(** The normal path of [X11DRV_vkCreateInstance] with extensions: the host
    is called on the converted create-info while the converted array is
    live, its result is what the thunk returns, and afterwards the array is
    gone again: the heap is as before and memory differs at most in the
    caller's instance cell. *)
Theorem create_instance_releases_converted_array
    (E : environment) (src : VkInstanceCreateInfo) (allocator instance : ptr) (old : Z)
    (w : world) (names : list ptr) :
  pvk (vars w) vkCreateInstance ≠ NULL →
  heap_live w ⊆ dom (memory w) →
  memory w !! instance = Some (blk_handle old) →
  0 < enabledExtensionCount src →
  next_alloc_fails w = false →
  memory w !! ppEnabledExtensionNames src = Some (blk_names names) →
  Z.of_nat (length names) = enabledExtensionCount src →
  Forall (λ p, is_Some (string_at E w p)) names →
  ∃ create_info_host wh res created w',
    host_vkCreateInstance E create_info_host wh = (res, created) ∧
    memory wh !! ppEnabledExtensionNames create_info_host =
      Some (blk_names (substitute E w <$> names)) ∧
    enabledExtensionCount create_info_host = enabledExtensionCount src ∧
    enabledLayerCount create_info_host = 0 ∧
    pNext create_info_host = header_null ∧
    X11DRV_vkCreateInstance E src allocator instance w = Done res w' ∧
    heap_live w' = heap_live w ∧
    memory w' = match created with
                | Some v => <[instance := blk_handle v]> (memory w)
                | None => memory w
                end.
Proof.
  intros Hptr Hheap Hinst Hcount Hok Hsrc Hlen Hstr.
  pose proof (is_fresh ({[NULL]} ∪ dom (memory w))) as Hfresh.
  set (a := fresh ({[NULL]} ∪ dom (memory w))) in *.
  assert (a ≠ NULL) as Hnull by set_solver.
  assert (memory w !! a = None) as Hnone by (apply not_elem_of_dom; set_solver).
  assert (a ∉ heap_live w) as Hdead by set_solver.
  assert (instance ≠ a) as Hne by (intros ->; congruence).
  unfold X11DRV_vkCreateInstance. rewrite entry_diagnostics_run.
  set (w0 := set_trace _ w).
  erewrite (bind_Done (wine_vk_instance_convert_create_info E src _)); cycle 1.
  { by apply (convert_extensions E src _ w0 names). }
  cbn [memory heap_live heap_exhausted strings vars trace w0 set_trace]. fold a.
  change (VK_SUCCESS =? VK_SUCCESS) with true. cbn iota.
  erewrite (bind_Done (call_host vkCreateInstance)) by (by apply call_host_run).
  unfold get at 1. unfold bind at 1.
  set (create_info_host := mkVkInstanceCreateInfo _ _ _ _ _ _ _ _).
  set (wh := set_trace _ _).
  destruct (host_vkCreateInstance E create_info_host wh) as [res created] eqn:Hhost.
  exists create_info_host, wh, res, created.
  cbn [ppEnabledExtensionNames create_info_host].
  destruct (a =? NULL) eqn:?; [lia|].
  destruct created as [v|]; cbn [store_result].
  - erewrite (bind_Done (store_handle instance v)); cycle 1.
    { eapply store_handle_run. unfold wh. cbn [memory set_trace].
      by rewrite lookup_insert_ne. }
    erewrite (bind_Done (heap_free a)); cycle 1.
    { apply heap_free_live. unfold wh. cbn [heap_live set_memory set_trace]. set_solver. }
    eexists. split; [done|]. split.
    { unfold wh. cbn [memory set_trace]. by rewrite lookup_insert_eq. }
    do 3 (split; [done|]). split; [reflexivity|].
    unfold wh. cbn [heap_live memory set_memory set_trace]. split.
    + set_solver.
    + rewrite insert_insert_ne by done. by rewrite delete_insert_id by (by rewrite lookup_insert_ne).
  - unfold ret at 1. unfold bind at 1.
    erewrite (bind_Done (heap_free a)); cycle 1.
    { apply heap_free_live. unfold wh. cbn [heap_live set_trace]. set_solver. }
    eexists. split; [done|]. split.
    { unfold wh. cbn [memory set_trace]. by rewrite lookup_insert_eq. }
    do 3 (split; [done|]). split; [reflexivity|].
    unfold wh. cbn [heap_live memory set_trace]. split.
    + set_solver.
    + by rewrite delete_insert_id.
Qed.

Lemma create_instance_releases_converted_array_witness :
  ∃ create_info_host wh res created w',
    host_vkCreateInstance Bench.good create_info_host wh = (res, created) ∧
    memory wh !! ppEnabledExtensionNames create_info_host =
      Some (blk_names (substitute Bench.good (Bench.loaded [0x200; 0x300; 0x200] []) <$>
                       [0x200; 0x300; 0x200])) ∧
    enabledExtensionCount create_info_host = 3 ∧
    enabledLayerCount create_info_host = 0 ∧
    pNext create_info_host = header_null ∧
    X11DRV_vkCreateInstance Bench.good (Bench.create_info Bench.debug_report 3) NULL 0x2000
      (Bench.loaded [0x200; 0x300; 0x200] []) = Done res w' ∧
    heap_live w' = heap_live (Bench.loaded [0x200; 0x300; 0x200] []) ∧
    memory w' = match created with
                | Some v => <[0x2000 := blk_handle v]>
                              (memory (Bench.loaded [0x200; 0x300; 0x200] []))
                | None => memory (Bench.loaded [0x200; 0x300; 0x200] [])
                end.
Proof.
  apply (create_instance_releases_converted_array Bench.good
           (Bench.create_info Bench.debug_report 3) NULL 0x2000 0
           (Bench.loaded [0x200; 0x300; 0x200] []) [0x200; 0x300; 0x200]).
  - discriminate.
  - compute_done.
  - reflexivity.
  - reflexivity.
  - reflexivity.
  - reflexivity.
  - reflexivity.
  - repeat constructor; vm_compute; eauto.
Defined.

(** When the conversion runs out of memory [X11DRV_vkCreateInstance] gives
    up with VK_ERROR_OUT_OF_HOST_MEMORY before it reaches the host: no host
    call, nothing freed, memory (the instance cell included) and heap as
    before.  This needs no resolved pointer and no readable input. *)
Theorem create_instance_out_of_memory
    (E : environment) (src : VkInstanceCreateInfo) (allocator instance : ptr) (w : world) :
  0 < enabledExtensionCount src →
  next_alloc_fails w = true →
  ∃ w' new,
    X11DRV_vkCreateInstance E src allocator instance w =
    Done VK_ERROR_OUT_OF_HOST_MEMORY w' ∧
    trace w' = trace w ++ new ∧
    Forall (λ e, is_host_call e = false ∧ ∀ p, e ≠ ev_heap_free p) new ∧
    last new = Some (ev_diag ERR "Failed to convert instance create info, res=%d\n"
                       [VK_ERROR_OUT_OF_HOST_MEMORY]) ∧
    memory w' = memory w ∧
    heap_live w' = heap_live w.
Proof.
  intros Hcount Hfail.
  exists (state_after (X11DRV_vkCreateInstance E src allocator instance) w),
    (entry_diagnostics "create_info %p, allocator %p, instance %p\n" [allocator; instance]
       allocator ++ reports src ++
     [ ev_heap_alloc (enabledExtensionCount src * sizeof_ptr) NULL;
       ev_diag ERR "Failed to allocate memory for enabled extensions\n" [] ] ++
     [ ev_diag ERR "Failed to convert instance create info, res=%d\n"
         [VK_ERROR_OUT_OF_HOST_MEMORY] ]).
  unfold state_after, X11DRV_vkCreateInstance. rewrite entry_diagnostics_run.
  erewrite (bind_Done (wine_vk_instance_convert_create_info E src _)); cycle 1.
  { by apply convert_out_of_memory. }
  change (VK_ERROR_OUT_OF_HOST_MEMORY =? VK_SUCCESS) with false. cbn iota.
  unfold ERR_, emit, modify, bind, ret.
  split; [reflexivity|]. split.
  { simpl. by rewrite <- !app_assoc. }
  split; [|split; [|done]].
  - rewrite !Forall_app. split; [|split; [|split]].
    + unfold entry_diagnostics. destruct (allocator =? NULL); by repeat constructor.
    + unfold reports. rewrite Forall_fmap. apply Forall_true. by intros ?.
    + by repeat constructor.
    + by repeat constructor.
  - by rewrite !app_assoc, last_snoc.
Qed.

Lemma create_instance_out_of_memory_witness :
  ∃ w' new,
    X11DRV_vkCreateInstance Bench.no_library (Bench.create_info Bench.debug_report 3) 0x6000
      0x2000 (Bench.process [0x200; 0x300; 0x200] [true]) =
    Done VK_ERROR_OUT_OF_HOST_MEMORY w' ∧
    trace w' = trace (Bench.process [0x200; 0x300; 0x200] [true]) ++ new ∧
    Forall (λ e, is_host_call e = false ∧ ∀ p, e ≠ ev_heap_free p) new ∧
    last new = Some (ev_diag ERR "Failed to convert instance create info, res=%d\n"
                       [VK_ERROR_OUT_OF_HOST_MEMORY]) ∧
    memory w' = memory (Bench.process [0x200; 0x300; 0x200] [true]) ∧
    heap_live w' = heap_live (Bench.process [0x200; 0x300; 0x200] [true]).
Proof.
  apply (create_instance_out_of_memory Bench.no_library
           (Bench.create_info Bench.debug_report 3) 0x6000 0x2000
           (Bench.process [0x200; 0x300; 0x200] [true])).
  - reflexivity.
  - reflexivity.
Defined.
_ _ _ _
EXERCISE:
What lines in the material include the string "before"? Pull each one out.

ANSWER:
    gone again: the heap is as before and memory differs at most in the
    up with VK_ERROR_OUT_OF_HOST_MEMORY before it reaches the host: no host
    before.  This needs no resolved pointer and no readable input. *)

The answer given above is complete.